__Work instruction__. An exact, complete copy of the data that follows is needed.

START Supplied data

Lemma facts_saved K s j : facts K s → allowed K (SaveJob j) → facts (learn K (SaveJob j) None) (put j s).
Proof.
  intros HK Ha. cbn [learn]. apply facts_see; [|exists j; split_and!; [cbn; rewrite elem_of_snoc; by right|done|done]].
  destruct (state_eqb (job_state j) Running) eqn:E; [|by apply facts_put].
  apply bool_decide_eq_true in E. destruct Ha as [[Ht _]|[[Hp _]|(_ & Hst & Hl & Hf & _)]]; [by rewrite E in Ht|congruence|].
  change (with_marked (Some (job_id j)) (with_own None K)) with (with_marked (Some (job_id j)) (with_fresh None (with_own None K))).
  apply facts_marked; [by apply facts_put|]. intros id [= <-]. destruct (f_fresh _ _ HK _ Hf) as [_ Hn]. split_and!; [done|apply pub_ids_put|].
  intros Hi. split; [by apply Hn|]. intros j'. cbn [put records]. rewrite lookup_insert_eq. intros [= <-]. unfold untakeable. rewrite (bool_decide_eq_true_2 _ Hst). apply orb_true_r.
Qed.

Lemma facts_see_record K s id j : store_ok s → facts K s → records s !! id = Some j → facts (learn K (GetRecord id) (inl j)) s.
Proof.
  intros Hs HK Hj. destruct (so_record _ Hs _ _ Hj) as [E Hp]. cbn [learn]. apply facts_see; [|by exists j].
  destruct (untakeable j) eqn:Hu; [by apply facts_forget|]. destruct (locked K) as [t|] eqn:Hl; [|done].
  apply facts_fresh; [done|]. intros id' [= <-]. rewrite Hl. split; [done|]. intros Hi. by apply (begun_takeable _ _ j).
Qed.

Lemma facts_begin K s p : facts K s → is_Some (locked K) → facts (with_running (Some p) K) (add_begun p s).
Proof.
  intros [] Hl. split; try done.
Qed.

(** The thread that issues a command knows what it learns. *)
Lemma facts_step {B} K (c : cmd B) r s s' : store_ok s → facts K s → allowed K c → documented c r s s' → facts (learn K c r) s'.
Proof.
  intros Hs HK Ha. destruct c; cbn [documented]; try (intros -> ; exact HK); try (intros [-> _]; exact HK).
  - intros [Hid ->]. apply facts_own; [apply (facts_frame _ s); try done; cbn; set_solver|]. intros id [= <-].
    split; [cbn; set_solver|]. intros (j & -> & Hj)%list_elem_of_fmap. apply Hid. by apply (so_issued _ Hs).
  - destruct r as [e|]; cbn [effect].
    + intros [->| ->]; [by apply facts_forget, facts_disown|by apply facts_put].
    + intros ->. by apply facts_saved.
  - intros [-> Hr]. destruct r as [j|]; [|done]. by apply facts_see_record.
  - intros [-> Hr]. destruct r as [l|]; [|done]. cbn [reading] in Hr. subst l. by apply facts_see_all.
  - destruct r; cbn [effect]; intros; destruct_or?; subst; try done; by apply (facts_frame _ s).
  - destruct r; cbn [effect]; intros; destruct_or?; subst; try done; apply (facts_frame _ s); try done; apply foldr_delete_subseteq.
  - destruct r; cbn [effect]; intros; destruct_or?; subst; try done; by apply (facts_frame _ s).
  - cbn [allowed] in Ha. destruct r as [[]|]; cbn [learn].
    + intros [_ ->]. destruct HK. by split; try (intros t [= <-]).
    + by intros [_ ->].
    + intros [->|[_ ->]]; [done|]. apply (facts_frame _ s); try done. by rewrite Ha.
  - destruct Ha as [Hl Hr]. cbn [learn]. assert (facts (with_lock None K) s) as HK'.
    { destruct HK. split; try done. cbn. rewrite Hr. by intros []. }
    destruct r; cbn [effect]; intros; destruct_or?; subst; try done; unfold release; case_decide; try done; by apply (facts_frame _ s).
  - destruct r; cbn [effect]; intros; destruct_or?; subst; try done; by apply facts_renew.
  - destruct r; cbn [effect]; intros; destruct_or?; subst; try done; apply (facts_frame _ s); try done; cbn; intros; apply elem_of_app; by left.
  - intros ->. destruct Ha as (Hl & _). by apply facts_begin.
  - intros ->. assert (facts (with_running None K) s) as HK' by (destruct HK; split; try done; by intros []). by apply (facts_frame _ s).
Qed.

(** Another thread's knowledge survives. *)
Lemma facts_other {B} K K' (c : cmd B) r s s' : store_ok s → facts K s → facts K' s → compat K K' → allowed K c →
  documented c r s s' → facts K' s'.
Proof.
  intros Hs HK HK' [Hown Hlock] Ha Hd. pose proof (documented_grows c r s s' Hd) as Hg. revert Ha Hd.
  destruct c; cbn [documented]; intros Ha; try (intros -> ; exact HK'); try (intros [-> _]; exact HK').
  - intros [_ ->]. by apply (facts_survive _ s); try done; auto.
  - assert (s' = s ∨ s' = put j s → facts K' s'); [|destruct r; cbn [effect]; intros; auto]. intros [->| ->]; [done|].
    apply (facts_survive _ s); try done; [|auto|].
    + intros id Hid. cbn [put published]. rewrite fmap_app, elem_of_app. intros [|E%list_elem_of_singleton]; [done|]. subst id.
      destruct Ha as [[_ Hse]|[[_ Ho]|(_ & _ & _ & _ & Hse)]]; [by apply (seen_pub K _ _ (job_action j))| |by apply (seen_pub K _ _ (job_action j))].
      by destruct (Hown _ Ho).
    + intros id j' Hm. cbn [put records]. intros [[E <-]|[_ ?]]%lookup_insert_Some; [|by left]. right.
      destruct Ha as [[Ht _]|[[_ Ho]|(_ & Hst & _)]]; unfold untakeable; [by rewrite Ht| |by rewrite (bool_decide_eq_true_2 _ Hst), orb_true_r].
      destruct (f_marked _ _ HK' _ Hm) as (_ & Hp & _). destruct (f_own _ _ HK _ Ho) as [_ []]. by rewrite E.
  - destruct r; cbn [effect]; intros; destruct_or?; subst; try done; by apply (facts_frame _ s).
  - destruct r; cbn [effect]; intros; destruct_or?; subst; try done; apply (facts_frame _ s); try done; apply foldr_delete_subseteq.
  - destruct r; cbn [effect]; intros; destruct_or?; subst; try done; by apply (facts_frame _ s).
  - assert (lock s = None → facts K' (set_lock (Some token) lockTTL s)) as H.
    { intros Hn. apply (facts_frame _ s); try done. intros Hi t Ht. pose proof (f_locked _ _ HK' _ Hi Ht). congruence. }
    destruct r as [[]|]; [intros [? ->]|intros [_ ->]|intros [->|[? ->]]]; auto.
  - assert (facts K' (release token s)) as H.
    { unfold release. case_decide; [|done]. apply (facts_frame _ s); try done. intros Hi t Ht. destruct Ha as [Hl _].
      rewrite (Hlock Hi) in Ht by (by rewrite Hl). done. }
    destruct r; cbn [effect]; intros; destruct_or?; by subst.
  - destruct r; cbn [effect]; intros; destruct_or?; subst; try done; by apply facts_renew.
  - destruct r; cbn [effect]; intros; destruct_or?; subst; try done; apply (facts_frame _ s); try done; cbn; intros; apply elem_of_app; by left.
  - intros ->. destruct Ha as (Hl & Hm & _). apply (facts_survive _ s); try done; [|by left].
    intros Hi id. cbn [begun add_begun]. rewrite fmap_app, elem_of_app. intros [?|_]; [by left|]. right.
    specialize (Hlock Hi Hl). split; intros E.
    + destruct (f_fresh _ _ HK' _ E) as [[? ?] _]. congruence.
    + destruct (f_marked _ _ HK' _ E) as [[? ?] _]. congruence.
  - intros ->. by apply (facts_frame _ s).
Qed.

END Supplied data

__Written response__.
Lemma facts_saved K s j : facts K s → allowed K (SaveJob j) → facts (learn K (SaveJob j) None) (put j s).
Proof.
  intros HK Ha. cbn [learn]. apply facts_see; [|exists j; split_and!; [cbn; rewrite elem_of_snoc; by right|done|done]].
  destruct (state_eqb (job_state j) Running) eqn:E; [|by apply facts_put].
  apply bool_decide_eq_true in E. destruct Ha as [[Ht _]|[[Hp _]|(_ & Hst & Hl & Hf & _)]]; [by rewrite E in Ht|congruence|].
  change (with_marked (Some (job_id j)) (with_own None K)) with (with_marked (Some (job_id j)) (with_fresh None (with_own None K))).
  apply facts_marked; [by apply facts_put|]. intros id [= <-]. destruct (f_fresh _ _ HK _ Hf) as [_ Hn]. split_and!; [done|apply pub_ids_put|].
  intros Hi. split; [by apply Hn|]. intros j'. cbn [put records]. rewrite lookup_insert_eq. intros [= <-]. unfold untakeable. rewrite (bool_decide_eq_true_2 _ Hst). apply orb_true_r.
Qed.

Lemma facts_see_record K s id j : store_ok s → facts K s → records s !! id = Some j → facts (learn K (GetRecord id) (inl j)) s.
Proof.
  intros Hs HK Hj. destruct (so_record _ Hs _ _ Hj) as [E Hp]. cbn [learn]. apply facts_see; [|by exists j].
  destruct (untakeable j) eqn:Hu; [by apply facts_forget|]. destruct (locked K) as [t|] eqn:Hl; [|done].
  apply facts_fresh; [done|]. intros id' [= <-]. rewrite Hl. split; [done|]. intros Hi. by apply (begun_takeable _ _ j).
Qed.

Lemma facts_begin K s p : facts K s → is_Some (locked K) → facts (with_running (Some p) K) (add_begun p s).
Proof.
  intros [] Hl. split; try done.
Qed.

(** The thread that issues a command knows what it learns. *)
Lemma facts_step {B} K (c : cmd B) r s s' : store_ok s → facts K s → allowed K c → documented c r s s' → facts (learn K c r) s'.
Proof.
  intros Hs HK Ha. destruct c; cbn [documented]; try (intros -> ; exact HK); try (intros [-> _]; exact HK).
  - intros [Hid ->]. apply facts_own; [apply (facts_frame _ s); try done; cbn; set_solver|]. intros id [= <-].
    split; [cbn; set_solver|]. intros (j & -> & Hj)%list_elem_of_fmap. apply Hid. by apply (so_issued _ Hs).
  - destruct r as [e|]; cbn [effect].
    + intros [->| ->]; [by apply facts_forget, facts_disown|by apply facts_put].
    + intros ->. by apply facts_saved.
  - intros [-> Hr]. destruct r as [j|]; [|done]. by apply facts_see_record.
  - intros [-> Hr]. destruct r as [l|]; [|done]. cbn [reading] in Hr. subst l. by apply facts_see_all.
  - destruct r; cbn [effect]; intros; destruct_or?; subst; try done; by apply (facts_frame _ s).
  - destruct r; cbn [effect]; intros; destruct_or?; subst; try done; apply (facts_frame _ s); try done; apply foldr_delete_subseteq.
  - destruct r; cbn [effect]; intros; destruct_or?; subst; try done; by apply (facts_frame _ s).
  - cbn [allowed] in Ha. destruct r as [[]|]; cbn [learn].
    + intros [_ ->]. destruct HK. by split; try (intros t [= <-]).
    + by intros [_ ->].
    + intros [->|[_ ->]]; [done|]. apply (facts_frame _ s); try done. by rewrite Ha.
  - destruct Ha as [Hl Hr]. cbn [learn]. assert (facts (with_lock None K) s) as HK'.
    { destruct HK. split; try done. cbn. rewrite Hr. by intros []. }
    destruct r; cbn [effect]; intros; destruct_or?; subst; try done; unfold release; case_decide; try done; by apply (facts_frame _ s).
  - destruct r; cbn [effect]; intros; destruct_or?; subst; try done; by apply facts_renew.
  - destruct r; cbn [effect]; intros; destruct_or?; subst; try done; apply (facts_frame _ s); try done; cbn; intros; apply elem_of_app; by left.
  - intros ->. destruct Ha as (Hl & _). by apply facts_begin.
  - intros ->. assert (facts (with_running None K) s) as HK' by (destruct HK; split; try done; by intros []). by apply (facts_frame _ s).
Qed.

(** Another thread's knowledge survives. *)
Lemma facts_other {B} K K' (c : cmd B) r s s' : store_ok s → facts K s → facts K' s → compat K K' → allowed K c →
  documented c r s s' → facts K' s'.
Proof.
  intros Hs HK HK' [Hown Hlock] Ha Hd. pose proof (documented_grows c r s s' Hd) as Hg. revert Ha Hd.
  destruct c; cbn [documented]; intros Ha; try (intros -> ; exact HK'); try (intros [-> _]; exact HK').
  - intros [_ ->]. by apply (facts_survive _ s); try done; auto.
  - assert (s' = s ∨ s' = put j s → facts K' s'); [|destruct r; cbn [effect]; intros; auto]. intros [->| ->]; [done|].
    apply (facts_survive _ s); try done; [|auto|].
    + intros id Hid. cbn [put published]. rewrite fmap_app, elem_of_app. intros [|E%list_elem_of_singleton]; [done|]. subst id.
      destruct Ha as [[_ Hse]|[[_ Ho]|(_ & _ & _ & _ & Hse)]]; [by apply (seen_pub K _ _ (job_action j))| |by apply (seen_pub K _ _ (job_action j))].
      by destruct (Hown _ Ho).
    + intros id j' Hm. cbn [put records]. intros [[E <-]|[_ ?]]%lookup_insert_Some; [|by left]. right.
      destruct Ha as [[Ht _]|[[_ Ho]|(_ & Hst & _)]]; unfold untakeable; [by rewrite Ht| |by rewrite (bool_decide_eq_true_2 _ Hst), orb_true_r].
      destruct (f_marked _ _ HK' _ Hm) as (_ & Hp & _). destruct (f_own _ _ HK _ Ho) as [_ []]. by rewrite E.
  - destruct r; cbn [effect]; intros; destruct_or?; subst; try done; by apply (facts_frame _ s).
  - destruct r; cbn [effect]; intros; destruct_or?; subst; try done; apply (facts_frame _ s); try done; apply foldr_delete_subseteq.
  - destruct r; cbn [effect]; intros; destruct_or?; subst; try done; by apply (facts_frame _ s).
  - assert (lock s = None → facts K' (set_lock (Some token) lockTTL s)) as H.
    { intros Hn. apply (facts_frame _ s); try done. intros Hi t Ht. pose proof (f_locked _ _ HK' _ Hi Ht). congruence. }
    destruct r as [[]|]; [intros [? ->]|intros [_ ->]|intros [->|[? ->]]]; auto.
  - assert (facts K' (release token s)) as H.
    { unfold release. case_decide; [|done]. apply (facts_frame _ s); try done. intros Hi t Ht. destruct Ha as [Hl _].
      rewrite (Hlock Hi) in Ht by (by rewrite Hl). done. }
    destruct r; cbn [effect]; intros; destruct_or?; by subst.
  - destruct r; cbn [effect]; intros; destruct_or?; subst; try done; by apply facts_renew.
  - destruct r; cbn [effect]; intros; destruct_or?; subst; try done; apply (facts_frame _ s); try done; cbn; intros; apply elem_of_app; by left.
  - intros ->. destruct Ha as (Hl & Hm & _). apply (facts_survive _ s); try done; [|by left].
    intros Hi id. cbn [begun add_begun]. rewrite fmap_app, elem_of_app. intros [?|_]; [by left|]. right.
    specialize (Hlock Hi Hl). split; intros E.
    + destruct (f_fresh _ _ HK' _ E) as [[? ?] _]. congruence.
    + destruct (f_marked _ _ HK' _ E) as [[? ?] _]. congruence.
  - intros ->. by apply (facts_frame _ s).
Qed.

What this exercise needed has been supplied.